When, after that conversation, I went on to ponder how the ideology of constant change and progress (common to communist as well as capitalist thought) makes morality within its parameters very difficult, while it threatens our actual freedom, I remembered Herbert Marcuse, a philosopher from the hippie age who recently gained new interest. Marcuse tried to tackle this problem. The crowbar of his theory lies in the acknowledgment that one cannot be free unless one allows oneself to value the present society against possible alternatives. To do this, one has to presuppose a judgment like: ‘human life is worth living, or rather can be and ought to be made worth living.’ If we dare not critically value society from such a critical viewpoint, we pass our potential for freedom by. And if we do that, I add, the Kantian ‘idea of freedom’ will be void of meaning, and ethical theorizing will have no real subject. Ergo: no thought of moral responsibility, of freedom, makes sense without criticism of society as it is.

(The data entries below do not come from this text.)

(** C6, as the cell behaves.  A run is determined by the arrays it reads:
    two runs from kernels that agree on the altitudes, the gridded field
    and the two coordinate arrays stop the same way, bind the same weights
    and the same surface and draw the same.  No run writes into these
    arrays.  Every run has effects on the kernel: it rebinds [weighting];
    unless the product fails it rebinds [qpe_ground] to the surface; and
    when nothing fails it draws that surface on the current figure, with
    [vmax = 15], and then a colorbar. *)
Theorem run_cell_effects (k k' : Kernel.state) :
  Kernel.same_inputs k k' ->
  (snd (Kernel.run_cell k) = snd (Kernel.run_cell k') /\
   Kernel.var_weighting (Kernel.names (fst (Kernel.run_cell k)))
     = Kernel.var_weighting (Kernel.names (fst (Kernel.run_cell k'))) /\
   (snd (Kernel.run_cell k) <> Some Kernel.ValueError ->
    Kernel.var_qpe_ground (Kernel.names (fst (Kernel.run_cell k)))
      = Kernel.var_qpe_ground (Kernel.names (fst (Kernel.run_cell k')))) /\
   exists drawn,
     Kernel.figure (fst (Kernel.run_cell k)) = Kernel.figure k ++ drawn /\
     Kernel.figure (fst (Kernel.run_cell k')) = Kernel.figure k' ++ drawn) /\
  Kernel.same_inputs (fst (Kernel.run_cell k)) k /\
  Kernel.var_weighting (Kernel.names (fst (Kernel.run_cell k)))
    = Some (weighting (Kernel.cappi_z (Kernel.names k))) /\
  match Ma.qpe_ground (Kernel.cappi_z (Kernel.names k))
                      (Kernel.cappi_rain (Kernel.names k)) with
  | Raise _ =>
      snd (Kernel.run_cell k) = Some Kernel.ValueError /\
      Kernel.var_qpe_ground (Kernel.names (fst (Kernel.run_cell k)))
        = Kernel.var_qpe_ground (Kernel.names k) /\
      Kernel.figure (fst (Kernel.run_cell k)) = Kernel.figure k
  | Ok s =>
      Kernel.var_qpe_ground (Kernel.names (fst (Kernel.run_cell k)))
        = Some (Kernel.A2 s) /\
      match Kernel.first_level (Kernel.point_longitude (Kernel.names k)),
            Kernel.first_level (Kernel.point_latitude (Kernel.names k)) with
      | Some X, Some Y =>
          snd (Kernel.run_cell k) = None /\
          Kernel.figure (fst (Kernel.run_cell k))
            = Kernel.figure k
              ++ [Kernel.pcolormesh X Y s 15; Kernel.colorbar Kernel.label]
      | _, _ =>
          snd (Kernel.run_cell k) = Some Kernel.IndexError /\
          Kernel.figure (fst (Kernel.run_cell k)) = Kernel.figure k
      end
  end.
Proof.
  intros Hsame. split; [|split; [|split; [|apply run_cell_outcome]]].
  - split; [|split; [|split; [|apply run_cell_drawn; exact Hsame]]];
      destruct Hsame as [Hz [Hd [Hlon Hlat]]]; unfold Kernel.run_cell;
      cbn [Kernel.bind_weighting Kernel.bind_qpe_ground Kernel.cappi_rain
           Kernel.cappi_z Kernel.point_longitude Kernel.point_latitude];
      rewrite <- Hz, <- Hd, <- Hlon, <- Hlat;
      destruct (Ma.broadcast_mul
                  (exp_decay default_scale (Kernel.cappi_z (Kernel.names k)))
                  (Kernel.cappi_rain (Kernel.names k))) as [p|e];
      try destruct (Kernel.first_level (Kernel.point_longitude (Kernel.names k)));
      try destruct (Kernel.first_level (Kernel.point_latitude (Kernel.names k)));
      try reflexivity; intros H; try reflexivity; contradiction.
  - unfold Kernel.same_inputs, Kernel.run_cell.
    cbn [Kernel.bind_weighting Kernel.bind_qpe_ground Kernel.cappi_rain
         Kernel.cappi_z Kernel.point_longitude Kernel.point_latitude].
    destruct (Ma.broadcast_mul
                (exp_decay default_scale (Kernel.cappi_z (Kernel.names k)))
                (Kernel.cappi_rain (Kernel.names k))) as [p|e];
      try destruct (Kernel.first_level (Kernel.point_longitude (Kernel.names k)));
      try destruct (Kernel.first_level (Kernel.point_latitude (Kernel.names k)));
      repeat split.
  - unfold Kernel.run_cell.
    cbn [Kernel.bind_weighting Kernel.bind_qpe_ground Kernel.cappi_rain
         Kernel.cappi_z Kernel.point_longitude Kernel.point_latitude].
    destruct (Ma.broadcast_mul
                (exp_decay default_scale (Kernel.cappi_z (Kernel.names k)))
                (Kernel.cappi_rain (Kernel.names k))) as [p|e];
      try destruct (Kernel.first_level (Kernel.point_longitude (Kernel.names k)));
      try destruct (Kernel.first_level (Kernel.point_latitude (Kernel.names k)));
      reflexivity.
Qed.

Lemma fresh_used_same_inputs : Kernel.same_inputs Kernel.fresh_kernel Kernel.used_kernel.
Proof. repeat split. Qed.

Herbert Marcuse lived from 1898-1979. I cited from his One Dimensiononal Man. Studies in the Ideology of advanced industrial society, Routledge Classics, 1991 [original edition 1964].

Immanuel Kant lived from 1724-1804. His foundation of morality in the idea of freedom is to be found in his Grundlegung zur Metaphysik der Sitten (dritter Abschnitt) – published for the first time in 1785 (and has had numerous editions and translations since then).